* _INFORMATION PROVIDED_
_ _ _ _ _

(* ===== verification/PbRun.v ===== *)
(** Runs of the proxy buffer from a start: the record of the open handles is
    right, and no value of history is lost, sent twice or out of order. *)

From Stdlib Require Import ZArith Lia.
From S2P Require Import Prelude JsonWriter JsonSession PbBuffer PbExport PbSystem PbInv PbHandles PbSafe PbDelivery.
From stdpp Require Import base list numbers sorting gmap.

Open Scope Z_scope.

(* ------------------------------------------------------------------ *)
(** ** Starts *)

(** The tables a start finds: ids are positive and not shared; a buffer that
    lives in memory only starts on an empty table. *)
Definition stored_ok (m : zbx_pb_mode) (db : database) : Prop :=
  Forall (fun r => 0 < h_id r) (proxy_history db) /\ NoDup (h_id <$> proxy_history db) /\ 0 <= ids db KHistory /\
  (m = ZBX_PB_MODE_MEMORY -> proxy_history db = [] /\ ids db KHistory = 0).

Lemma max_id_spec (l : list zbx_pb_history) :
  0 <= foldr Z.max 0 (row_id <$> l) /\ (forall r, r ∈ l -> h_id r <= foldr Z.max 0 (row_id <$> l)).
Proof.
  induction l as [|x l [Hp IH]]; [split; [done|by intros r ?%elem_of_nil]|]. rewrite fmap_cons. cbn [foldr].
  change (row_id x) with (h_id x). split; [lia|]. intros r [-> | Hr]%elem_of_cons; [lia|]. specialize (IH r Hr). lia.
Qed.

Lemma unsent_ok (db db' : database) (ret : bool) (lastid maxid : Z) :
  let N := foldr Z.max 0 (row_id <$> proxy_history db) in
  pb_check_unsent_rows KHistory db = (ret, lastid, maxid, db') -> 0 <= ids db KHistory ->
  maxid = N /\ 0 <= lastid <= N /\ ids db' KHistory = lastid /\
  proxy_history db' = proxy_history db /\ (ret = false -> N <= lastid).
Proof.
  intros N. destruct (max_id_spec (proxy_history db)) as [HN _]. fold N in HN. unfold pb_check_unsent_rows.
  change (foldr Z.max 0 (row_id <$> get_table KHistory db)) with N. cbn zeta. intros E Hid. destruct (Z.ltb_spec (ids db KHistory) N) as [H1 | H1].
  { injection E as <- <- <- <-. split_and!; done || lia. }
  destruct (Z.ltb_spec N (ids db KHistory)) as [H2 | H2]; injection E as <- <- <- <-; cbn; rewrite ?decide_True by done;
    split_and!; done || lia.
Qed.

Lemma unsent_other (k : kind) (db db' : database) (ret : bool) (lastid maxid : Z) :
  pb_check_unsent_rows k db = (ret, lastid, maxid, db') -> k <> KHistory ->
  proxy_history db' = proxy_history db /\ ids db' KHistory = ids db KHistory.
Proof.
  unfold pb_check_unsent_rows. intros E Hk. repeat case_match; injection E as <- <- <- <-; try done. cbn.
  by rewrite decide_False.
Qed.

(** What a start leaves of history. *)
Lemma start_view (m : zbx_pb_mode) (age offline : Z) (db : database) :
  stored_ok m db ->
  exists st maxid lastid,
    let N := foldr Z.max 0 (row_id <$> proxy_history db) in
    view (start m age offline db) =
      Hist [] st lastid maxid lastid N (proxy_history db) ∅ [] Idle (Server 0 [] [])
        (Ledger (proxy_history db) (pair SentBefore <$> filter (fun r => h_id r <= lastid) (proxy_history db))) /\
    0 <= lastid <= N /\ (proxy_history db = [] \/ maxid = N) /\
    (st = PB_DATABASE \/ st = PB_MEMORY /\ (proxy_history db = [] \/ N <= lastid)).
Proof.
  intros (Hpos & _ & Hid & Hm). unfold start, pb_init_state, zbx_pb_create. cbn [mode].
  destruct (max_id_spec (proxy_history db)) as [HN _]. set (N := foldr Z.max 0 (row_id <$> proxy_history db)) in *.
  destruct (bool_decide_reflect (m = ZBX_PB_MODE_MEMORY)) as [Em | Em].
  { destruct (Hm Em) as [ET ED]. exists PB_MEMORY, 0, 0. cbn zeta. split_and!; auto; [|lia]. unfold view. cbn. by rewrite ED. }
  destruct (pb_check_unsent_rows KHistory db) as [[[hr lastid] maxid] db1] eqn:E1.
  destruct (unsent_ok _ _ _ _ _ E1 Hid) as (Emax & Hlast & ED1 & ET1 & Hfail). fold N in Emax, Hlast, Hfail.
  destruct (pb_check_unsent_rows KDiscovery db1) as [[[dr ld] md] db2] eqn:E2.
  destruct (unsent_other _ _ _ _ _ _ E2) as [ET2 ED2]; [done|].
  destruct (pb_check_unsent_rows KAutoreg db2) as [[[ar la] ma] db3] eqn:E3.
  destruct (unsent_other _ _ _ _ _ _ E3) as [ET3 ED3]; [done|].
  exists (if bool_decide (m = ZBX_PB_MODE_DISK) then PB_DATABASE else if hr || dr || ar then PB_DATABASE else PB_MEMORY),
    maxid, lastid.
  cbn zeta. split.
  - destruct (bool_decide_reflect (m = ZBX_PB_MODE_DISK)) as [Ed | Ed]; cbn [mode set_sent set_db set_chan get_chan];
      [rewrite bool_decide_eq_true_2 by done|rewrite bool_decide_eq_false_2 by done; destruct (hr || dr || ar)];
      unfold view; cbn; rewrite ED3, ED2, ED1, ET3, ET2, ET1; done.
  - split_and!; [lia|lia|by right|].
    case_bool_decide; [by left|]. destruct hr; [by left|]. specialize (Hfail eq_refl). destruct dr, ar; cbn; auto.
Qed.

_ _ _ _ _

Please print exactly the lines from the one containing "destruct (unsent_other _ _ _ _ _ _ E3)" through the last line of the material.

* _TASK RESULT_
  destruct (unsent_other _ _ _ _ _ _ E3) as [ET3 ED3]; [done|].
  exists (if bool_decide (m = ZBX_PB_MODE_DISK) then PB_DATABASE else if hr || dr || ar then PB_DATABASE else PB_MEMORY),
    maxid, lastid.
  cbn zeta. split.
  - destruct (bool_decide_reflect (m = ZBX_PB_MODE_DISK)) as [Ed | Ed]; cbn [mode set_sent set_db set_chan get_chan];
      [rewrite bool_decide_eq_true_2 by done|rewrite bool_decide_eq_false_2 by done; destruct (hr || dr || ar)];
      unfold view; cbn; rewrite ED3, ED2, ED1, ET3, ET2, ET1; done.
  - split_and!; [lia|lia|by right|].
    case_bool_decide; [by left|]. destruct hr; [by left|]. specialize (Hfail eq_refl). destruct dr, ar; cbn; auto.
Qed.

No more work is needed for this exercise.